--- What is needed ---
Which lines below include the string "unfold"? Please show each one.

--- Dataset entries ---
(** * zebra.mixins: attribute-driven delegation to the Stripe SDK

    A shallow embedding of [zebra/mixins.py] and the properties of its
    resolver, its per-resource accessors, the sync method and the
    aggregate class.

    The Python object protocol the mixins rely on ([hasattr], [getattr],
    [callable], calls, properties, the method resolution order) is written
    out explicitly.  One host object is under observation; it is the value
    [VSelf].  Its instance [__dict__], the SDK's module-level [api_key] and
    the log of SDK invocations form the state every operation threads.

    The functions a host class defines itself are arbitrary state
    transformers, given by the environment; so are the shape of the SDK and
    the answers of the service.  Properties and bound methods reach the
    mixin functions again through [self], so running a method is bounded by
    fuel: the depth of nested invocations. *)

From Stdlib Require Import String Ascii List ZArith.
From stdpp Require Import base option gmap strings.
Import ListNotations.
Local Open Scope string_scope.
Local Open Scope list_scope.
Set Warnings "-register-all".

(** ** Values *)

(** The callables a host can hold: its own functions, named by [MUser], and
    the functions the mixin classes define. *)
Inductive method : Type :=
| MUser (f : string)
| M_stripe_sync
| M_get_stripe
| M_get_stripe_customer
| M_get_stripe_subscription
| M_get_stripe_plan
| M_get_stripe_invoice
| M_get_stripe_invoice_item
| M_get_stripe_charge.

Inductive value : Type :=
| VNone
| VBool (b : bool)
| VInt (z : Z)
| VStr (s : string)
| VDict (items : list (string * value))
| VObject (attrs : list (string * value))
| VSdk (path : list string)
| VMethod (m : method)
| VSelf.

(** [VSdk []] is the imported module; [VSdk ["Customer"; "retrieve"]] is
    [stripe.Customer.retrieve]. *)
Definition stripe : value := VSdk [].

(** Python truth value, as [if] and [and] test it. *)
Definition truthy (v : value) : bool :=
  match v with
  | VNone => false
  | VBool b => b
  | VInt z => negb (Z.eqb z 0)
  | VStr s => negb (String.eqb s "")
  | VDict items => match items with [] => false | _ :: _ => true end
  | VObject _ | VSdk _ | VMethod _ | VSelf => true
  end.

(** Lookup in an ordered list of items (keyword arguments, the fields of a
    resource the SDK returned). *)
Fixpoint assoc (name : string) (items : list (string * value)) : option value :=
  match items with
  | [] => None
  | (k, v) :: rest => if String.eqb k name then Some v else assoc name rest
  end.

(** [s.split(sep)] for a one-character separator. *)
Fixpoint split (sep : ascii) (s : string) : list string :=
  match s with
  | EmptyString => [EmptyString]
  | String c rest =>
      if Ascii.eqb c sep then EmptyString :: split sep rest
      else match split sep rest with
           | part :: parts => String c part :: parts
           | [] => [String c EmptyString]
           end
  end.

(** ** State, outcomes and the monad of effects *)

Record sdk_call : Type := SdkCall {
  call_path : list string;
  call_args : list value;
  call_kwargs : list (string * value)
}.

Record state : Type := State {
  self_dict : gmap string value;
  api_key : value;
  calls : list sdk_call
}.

--

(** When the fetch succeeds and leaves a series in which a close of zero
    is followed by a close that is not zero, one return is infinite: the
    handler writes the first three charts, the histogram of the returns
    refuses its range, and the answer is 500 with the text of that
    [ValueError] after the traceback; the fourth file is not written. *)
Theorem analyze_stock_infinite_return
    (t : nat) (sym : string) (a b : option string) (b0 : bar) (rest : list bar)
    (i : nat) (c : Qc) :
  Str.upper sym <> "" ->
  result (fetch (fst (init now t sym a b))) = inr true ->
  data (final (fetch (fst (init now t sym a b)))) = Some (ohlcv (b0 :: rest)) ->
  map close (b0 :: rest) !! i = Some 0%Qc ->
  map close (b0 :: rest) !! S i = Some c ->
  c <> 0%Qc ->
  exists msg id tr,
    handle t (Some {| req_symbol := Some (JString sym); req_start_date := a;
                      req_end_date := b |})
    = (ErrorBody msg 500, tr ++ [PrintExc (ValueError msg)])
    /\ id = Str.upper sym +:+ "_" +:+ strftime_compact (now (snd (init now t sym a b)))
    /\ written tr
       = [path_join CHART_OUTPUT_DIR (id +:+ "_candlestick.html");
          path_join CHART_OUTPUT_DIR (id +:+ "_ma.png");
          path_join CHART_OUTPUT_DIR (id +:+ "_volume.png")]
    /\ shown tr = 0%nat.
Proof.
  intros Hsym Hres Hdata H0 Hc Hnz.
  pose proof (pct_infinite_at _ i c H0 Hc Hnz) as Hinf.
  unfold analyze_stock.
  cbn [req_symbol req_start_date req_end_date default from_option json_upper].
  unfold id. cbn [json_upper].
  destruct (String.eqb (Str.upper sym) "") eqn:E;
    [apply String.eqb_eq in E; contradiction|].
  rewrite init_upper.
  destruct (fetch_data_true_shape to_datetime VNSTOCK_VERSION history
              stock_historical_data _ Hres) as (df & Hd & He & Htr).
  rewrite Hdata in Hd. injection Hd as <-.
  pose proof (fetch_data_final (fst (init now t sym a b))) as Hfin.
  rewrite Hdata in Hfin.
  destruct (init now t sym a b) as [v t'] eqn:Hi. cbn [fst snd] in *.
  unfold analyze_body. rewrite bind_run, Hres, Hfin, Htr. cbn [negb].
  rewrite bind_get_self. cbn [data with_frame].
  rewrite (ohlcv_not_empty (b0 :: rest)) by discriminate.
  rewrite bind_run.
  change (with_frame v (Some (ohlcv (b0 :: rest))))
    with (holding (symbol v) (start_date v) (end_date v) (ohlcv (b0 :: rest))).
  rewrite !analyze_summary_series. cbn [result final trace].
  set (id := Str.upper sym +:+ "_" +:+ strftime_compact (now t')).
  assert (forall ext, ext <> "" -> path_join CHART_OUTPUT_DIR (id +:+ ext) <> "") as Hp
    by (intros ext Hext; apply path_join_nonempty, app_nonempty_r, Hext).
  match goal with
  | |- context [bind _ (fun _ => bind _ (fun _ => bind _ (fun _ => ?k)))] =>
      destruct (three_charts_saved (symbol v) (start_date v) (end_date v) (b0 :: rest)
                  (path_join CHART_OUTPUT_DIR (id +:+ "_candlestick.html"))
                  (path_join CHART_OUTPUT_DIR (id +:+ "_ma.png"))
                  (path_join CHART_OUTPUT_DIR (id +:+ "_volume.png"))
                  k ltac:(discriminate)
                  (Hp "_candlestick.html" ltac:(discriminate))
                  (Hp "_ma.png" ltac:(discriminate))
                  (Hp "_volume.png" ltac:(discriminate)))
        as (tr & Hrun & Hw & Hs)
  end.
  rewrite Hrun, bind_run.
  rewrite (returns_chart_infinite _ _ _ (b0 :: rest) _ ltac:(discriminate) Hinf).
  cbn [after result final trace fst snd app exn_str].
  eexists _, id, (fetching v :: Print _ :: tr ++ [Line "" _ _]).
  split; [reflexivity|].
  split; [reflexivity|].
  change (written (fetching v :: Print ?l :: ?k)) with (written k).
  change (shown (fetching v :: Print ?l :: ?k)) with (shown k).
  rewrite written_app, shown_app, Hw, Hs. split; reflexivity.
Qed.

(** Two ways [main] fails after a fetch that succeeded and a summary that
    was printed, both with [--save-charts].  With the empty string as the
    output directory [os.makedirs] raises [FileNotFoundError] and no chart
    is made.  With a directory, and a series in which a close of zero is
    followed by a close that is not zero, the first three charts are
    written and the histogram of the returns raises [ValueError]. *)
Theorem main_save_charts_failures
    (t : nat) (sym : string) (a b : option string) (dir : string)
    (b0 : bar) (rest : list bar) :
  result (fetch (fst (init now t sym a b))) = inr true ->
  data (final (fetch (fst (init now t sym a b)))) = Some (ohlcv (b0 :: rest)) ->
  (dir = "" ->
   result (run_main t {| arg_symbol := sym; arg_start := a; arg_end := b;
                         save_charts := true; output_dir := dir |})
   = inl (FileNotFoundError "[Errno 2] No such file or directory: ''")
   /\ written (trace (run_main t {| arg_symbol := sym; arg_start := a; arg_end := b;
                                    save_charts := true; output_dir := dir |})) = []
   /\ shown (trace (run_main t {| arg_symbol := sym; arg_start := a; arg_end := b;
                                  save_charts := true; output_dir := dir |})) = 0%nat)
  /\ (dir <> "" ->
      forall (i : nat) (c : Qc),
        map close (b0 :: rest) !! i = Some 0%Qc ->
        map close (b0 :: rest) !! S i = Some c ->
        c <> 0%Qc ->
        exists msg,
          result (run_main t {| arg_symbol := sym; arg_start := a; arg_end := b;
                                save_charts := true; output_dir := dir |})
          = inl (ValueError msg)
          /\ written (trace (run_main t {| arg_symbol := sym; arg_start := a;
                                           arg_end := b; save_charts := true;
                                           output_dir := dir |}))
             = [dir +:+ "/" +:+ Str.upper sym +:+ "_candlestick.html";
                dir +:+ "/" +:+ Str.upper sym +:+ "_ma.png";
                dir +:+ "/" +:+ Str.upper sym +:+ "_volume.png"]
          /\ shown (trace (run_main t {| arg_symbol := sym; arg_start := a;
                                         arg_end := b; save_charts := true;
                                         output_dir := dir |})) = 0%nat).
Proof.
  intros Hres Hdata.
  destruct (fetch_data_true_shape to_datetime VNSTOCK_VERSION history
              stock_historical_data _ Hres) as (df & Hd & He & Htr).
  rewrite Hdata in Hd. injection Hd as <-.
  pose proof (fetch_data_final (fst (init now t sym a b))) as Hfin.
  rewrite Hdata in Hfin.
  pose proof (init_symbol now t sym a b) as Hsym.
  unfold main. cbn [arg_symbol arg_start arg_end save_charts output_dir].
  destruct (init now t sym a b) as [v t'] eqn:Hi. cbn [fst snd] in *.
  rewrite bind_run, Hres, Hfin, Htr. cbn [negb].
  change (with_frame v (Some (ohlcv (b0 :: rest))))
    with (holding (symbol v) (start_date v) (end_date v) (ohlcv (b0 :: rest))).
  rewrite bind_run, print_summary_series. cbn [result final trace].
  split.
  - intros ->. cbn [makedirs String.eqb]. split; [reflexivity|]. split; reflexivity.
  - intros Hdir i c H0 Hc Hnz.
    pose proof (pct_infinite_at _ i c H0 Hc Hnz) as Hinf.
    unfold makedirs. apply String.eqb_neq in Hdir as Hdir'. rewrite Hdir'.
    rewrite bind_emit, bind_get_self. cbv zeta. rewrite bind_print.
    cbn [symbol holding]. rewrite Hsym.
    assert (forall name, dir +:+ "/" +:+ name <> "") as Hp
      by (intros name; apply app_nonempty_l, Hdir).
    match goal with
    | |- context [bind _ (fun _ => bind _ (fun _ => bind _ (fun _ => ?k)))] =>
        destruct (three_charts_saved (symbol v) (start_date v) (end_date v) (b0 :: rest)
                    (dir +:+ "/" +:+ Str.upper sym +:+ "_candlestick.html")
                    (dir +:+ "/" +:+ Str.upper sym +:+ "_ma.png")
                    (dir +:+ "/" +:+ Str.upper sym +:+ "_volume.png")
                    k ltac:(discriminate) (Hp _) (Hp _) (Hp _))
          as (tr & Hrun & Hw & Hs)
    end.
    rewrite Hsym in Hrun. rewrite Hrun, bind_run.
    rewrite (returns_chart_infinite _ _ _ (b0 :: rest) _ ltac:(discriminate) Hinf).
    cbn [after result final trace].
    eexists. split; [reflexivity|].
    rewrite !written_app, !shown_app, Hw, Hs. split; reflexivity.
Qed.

--- Problem solution ---
  unfold analyze_stock.
  unfold id. cbn [json_upper].
  unfold analyze_body. rewrite bind_run, Hres, Hfin, Htr. cbn [negb].
  unfold main. cbn [arg_symbol arg_start arg_end save_charts output_dir].
    unfold makedirs. apply String.eqb_neq in Hdir as Hdir'. rewrite Hdir'.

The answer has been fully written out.